Iranian lawyer and poet

Turan Bahrami Shahriari (1931-2024), also known as Tooran Bahrami Shahriari, was an Iranian poet and lawyer. She was Zoroastrian, and the first woman of a religious minority to be on the board of the Iranian Bar Association.
She got her BA in law from Tehran University, receiving her lawyers license from the Iranian Bar Association in 1963, making her the 6th Iranian woman to have one.

==Awards, publications, and poetry==
Turan Bahrami Shahriari wrote many poems about Iran and its ancient history. Her poems have been published in FEZANA, Iranian.com, and in multiple books, including one by the Iranian embassy in India, and two books of her own.

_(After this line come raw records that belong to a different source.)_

Lemma add_row_Inv (c : Core) (v : Sandbox) : Inv c -> fresh_row c v -> Inv (add_row v c).
Proof.
  intros HI [Hid Hnm Hnew Huq Hsl Hsls Hpo Hmo Hme Hwf Hst]. split.
  - intros j r' [[-> ->]|[_ H]]%add_row_lookup; [done|by apply (inv_keyed c HI)].
  - intros j r' [[-> ->]|[_ H]]%add_row_lookup; [done|by apply (inv_names c HI)].
  - intros j1 j2 r1 r2 [[-> ->]|[N1 H1]]%add_row_lookup [[-> ->]|[N2 H2]]%add_row_lookup E0;
      [done| | |by eapply (inv_unique c HI)].
    + by destruct (Huq _ _ H2).
    + by destruct (Huq _ _ H1).
  - intros j r' [[-> ->]|[_ H]]%add_row_lookup; [done|by eapply (inv_slot c HI)].
  - intros j1 j2 r1 r2 [[-> ->]|[N1 H1]]%add_row_lookup [[-> ->]|[N2 H2]]%add_row_lookup E0;
      [done| | |by eapply (inv_slots c HI)].
    + by destruct (Hsls _ _ H2).
    + by destruct (Hsls _ _ H1).
  - intros j1 j2 r1 r2 [[-> ->]|[N1 H1]]%add_row_lookup [[-> ->]|[N2 H2]]%add_row_lookup E0;
      [done| | |by eapply (inv_ports c HI)].
    + by eapply Hpo.
    + rewrite port_conflict_sym. by eapply Hpo.
  - intros j r' m [[-> ->]|[_ H]]%add_row_lookup Hm; [by apply Hmo|by eapply (inv_mounts c HI)].
  - intros j r' [[-> ->]|[_ H]]%add_row_lookup; [done|by eapply (inv_memory c HI)].
  - intros j r' [[-> ->]|[_ H]]%add_row_lookup; [done|by eapply (inv_formed c HI)].
  - intros j r' [[-> ->]|[_ H]]%add_row_lookup; [done|by eapply (inv_states c HI)].
  - intros j Hj. destruct (inv_holders c HI j Hj) as (r0 & H0 & H1). exists r0. split; [|done].
    unfold rows, add_row. simpl. rewrite lookup_insert_ne; [done|]. congruence.
  - intros j1 j2 r1 r2 Hj1 Hj2 E0 [[-> ->]|[N1 H1]]%add_row_lookup [[-> ->]|[N2 H2]]%add_row_lookup;
      [done| | |by eapply (inv_disjoint c HI j1 j2)].
    + destruct (inv_holders c HI _ Hj1) as (? & ? & ?). congruence.
    + destruct (inv_holders c HI _ Hj2) as (? & ? & ?). congruence.
  - apply (inv_live c HI).
Qed.

Lemma add_row_G (t : nat) (c : Core) (v : Sandbox) :
  rows c !! sb_ID v = None -> has t alloc c -> sb_Generation v = 0 -> G t c (add_row v c).
Proof.
  intros Hn Ha Hg. split; try done.
  - intros j r r' H [[-> ->]|[N1 H1]]%add_row_lookup; congruence.
  - intros j r r' H [[-> ->]|[N1 H1]]%add_row_lookup; [congruence|left; congruence].
  - intros j r r' H [[-> ->]|[N1 H1]]%add_row_lookup; [congruence|left; congruence].
  - intros j r r' H [[-> ->]|[N1 H1]]%add_row_lookup; [congruence|]. left. split; [done|congruence].
  - intros j r' H [[-> ->]|[N1 H1]]%add_row_lookup; [done|congruence].
  - intros j r H Hd. unfold rows, add_row in Hd. simpl in Hd. rewrite lookup_insert in Hd.
    case_decide; congruence.
Qed.

(** Deleting the row of a sandbox that holds nothing. *)
Definition drop_row (id : string) (c : Core) : Core := set_db (Delete (db c) id) c.

Lemma drop_row_lookup (id : string) (c : Core) (j : string) (r : Row) :
  rows (drop_row id c) !! j = Some r -> j <> id /\ rows c !! j = Some r.
Proof. unfold rows, drop_row. simpl. rewrite lookup_delete_Some. naive_solver. Qed.

Lemma drop_row_sound (t : nat) (id : string) (c : Core) :
  Inv c -> released t id c -> Inv (drop_row id c) /\ G t c (drop_row id c).
Proof.
  intros HI [Hl Hh]. split; split; try done.
  - intros j r [_ H]%drop_row_lookup. by apply (inv_keyed c HI).
  - intros j r [_ H]%drop_row_lookup. by apply (inv_names c HI).
  - intros j1 j2 r1 r2 [_ H1]%drop_row_lookup [_ H2]%drop_row_lookup. by apply (inv_unique c HI).
  - intros j r [_ H]%drop_row_lookup. by eapply (inv_slot c HI).
  - intros j1 j2 r1 r2 [_ H1]%drop_row_lookup [_ H2]%drop_row_lookup. by apply (inv_slots c HI).
  - intros j1 j2 r1 r2 [_ H1]%drop_row_lookup [_ H2]%drop_row_lookup. by apply (inv_ports c HI).
  - intros j r m [_ H]%drop_row_lookup. by eapply (inv_mounts c HI).
  - intros j r [_ H]%drop_row_lookup. by eapply (inv_memory c HI).
  - intros j r [_ H]%drop_row_lookup. by eapply (inv_formed c HI).
  - intros j r [_ H]%drop_row_lookup. by eapply (inv_states c HI).
  - intros j Hj. destruct (inv_holders c HI j Hj) as (r & H0 & H1). exists r. split; [|done].
    unfold rows, drop_row. simpl. rewrite lookup_delete_ne; [done|]. intros ->. by apply Hh.
  - intros j1 j2 r1 r2 Hj1 Hj2 Hne [_ H1]%drop_row_lookup [_ H2]%drop_row_lookup.
    by eapply (inv_disjoint c HI j1 j2).
  - apply (inv_live c HI).
  - intros j r r' H [_ H1]%drop_row_lookup. congruence.
  - intros j r r' H [_ H1]%drop_row_lookup. left. congruence.
  - intros j r r' H [_ H1]%drop_row_lookup _ _. left. congruence.
  - intros j r r' H [_ H1]%drop_row_lookup. left. split; [done|congruence].
  - intros j r' H [_ H1]%drop_row_lookup. congruence.
  - intros j r H. unfold rows, drop_row in *. simpl. rewrite lookup_delete. case_decide; congruence.
  - intros n [x Ha] Hb. simpl in Hb. congruence.
Qed.

(** Steps that keep the rows: the other fields of the core. *)
Lemma same_rows_G (t : nat) (c c' : Core) :
  rows c' = rows c ->
  (forall id, id ∈ holders c' -> id ∈ holders c) ->
  (forall id, id ∈ holders c -> id ∉ holders c' -> has t id c) ->
  (forall n, is_Some (volumes (db c) !! n) -> volumes (db c') !! n = None -> has t alloc c) ->
  (forall l t', t' <> t -> locks c !! l = Some t' <-> locks c' !! l = Some t') ->
  G t c c'.
Proof.
  intros Hr Hh1 Hh2 Hv Hl. split; rewrite ?Hr; try done.
  - intros id r r' H1 H2. congruence.
  - intros id r r' H1 H2. left. congruence.
  - intros id r r' H1 H2 _ _. left. congruence.
  - intros id r r' H1 H2. left. split; [auto|congruence].
  - intros id r' H1 H2. congruence.
  - intros id r H1 H2. congruence.
  - intros id H1 H2%Hh1. done.
Qed.

Lemma same_rows_Inv (c c' : Core) :
  Inv c -> rows c' = rows c -> holders c' ⊆ holders c -> live c' ⊆ holders c' ->
  (forall id r m, rows c !! id = Some r -> m ∈ s_Mounts (sb_Spec (r_body r)) ->
     is_Some (volumes (db c') !! m_Name m)) ->
  Inv c'.
Proof.
  intros HI Hr Hh Hl Hv. split; rewrite ?Hr; try done; try apply HI.
  - intros id Hid. apply (inv_holders c HI). set_solver.
  - intros id1 id2 r1 r2 H1 H2. apply (inv_disjoint c HI); set_solver.
Qed.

One of her poems included Indira Gandhi, the first woman Prime Minister of India, which her son Rajiv Gandhi acknowledged and which was published in a book by the Iranian embassy in India. In 1999, the Center for Women’s Partnership and Participation, Tehran, Iran, published a list under the auspices of the Office of the President of Iran of 60 outstanding women of Iran, counting her among them. Of this list, she is the only one of a religious minority.

==Law career==
When she got her Bar licence in 1963, she was the only Zoroastrian woman practicing law at the time. She held multiple government legal posts, which she was forced out of after the Iranian Revolution.
She was selected as a representative of Iran at multiple events, including the First Persian Cultural Festival in Sydney, Australia in 1994, and to accompany the President of Tajikistan's entourage at the fourth gathering of Tajikis at the Unity Palace in Dushanbe In 1999.

==Personal life==
Shahriari was born into a Zoroastrian community in Kerman, where her grandfather was a prominent member of the religious community and her father was a merchant.
She began writing poetry at the age of 12, publishing poetry in Iranian literary magazines from 1953 onward, later publishing in the United States, England, France, and Tajikistan.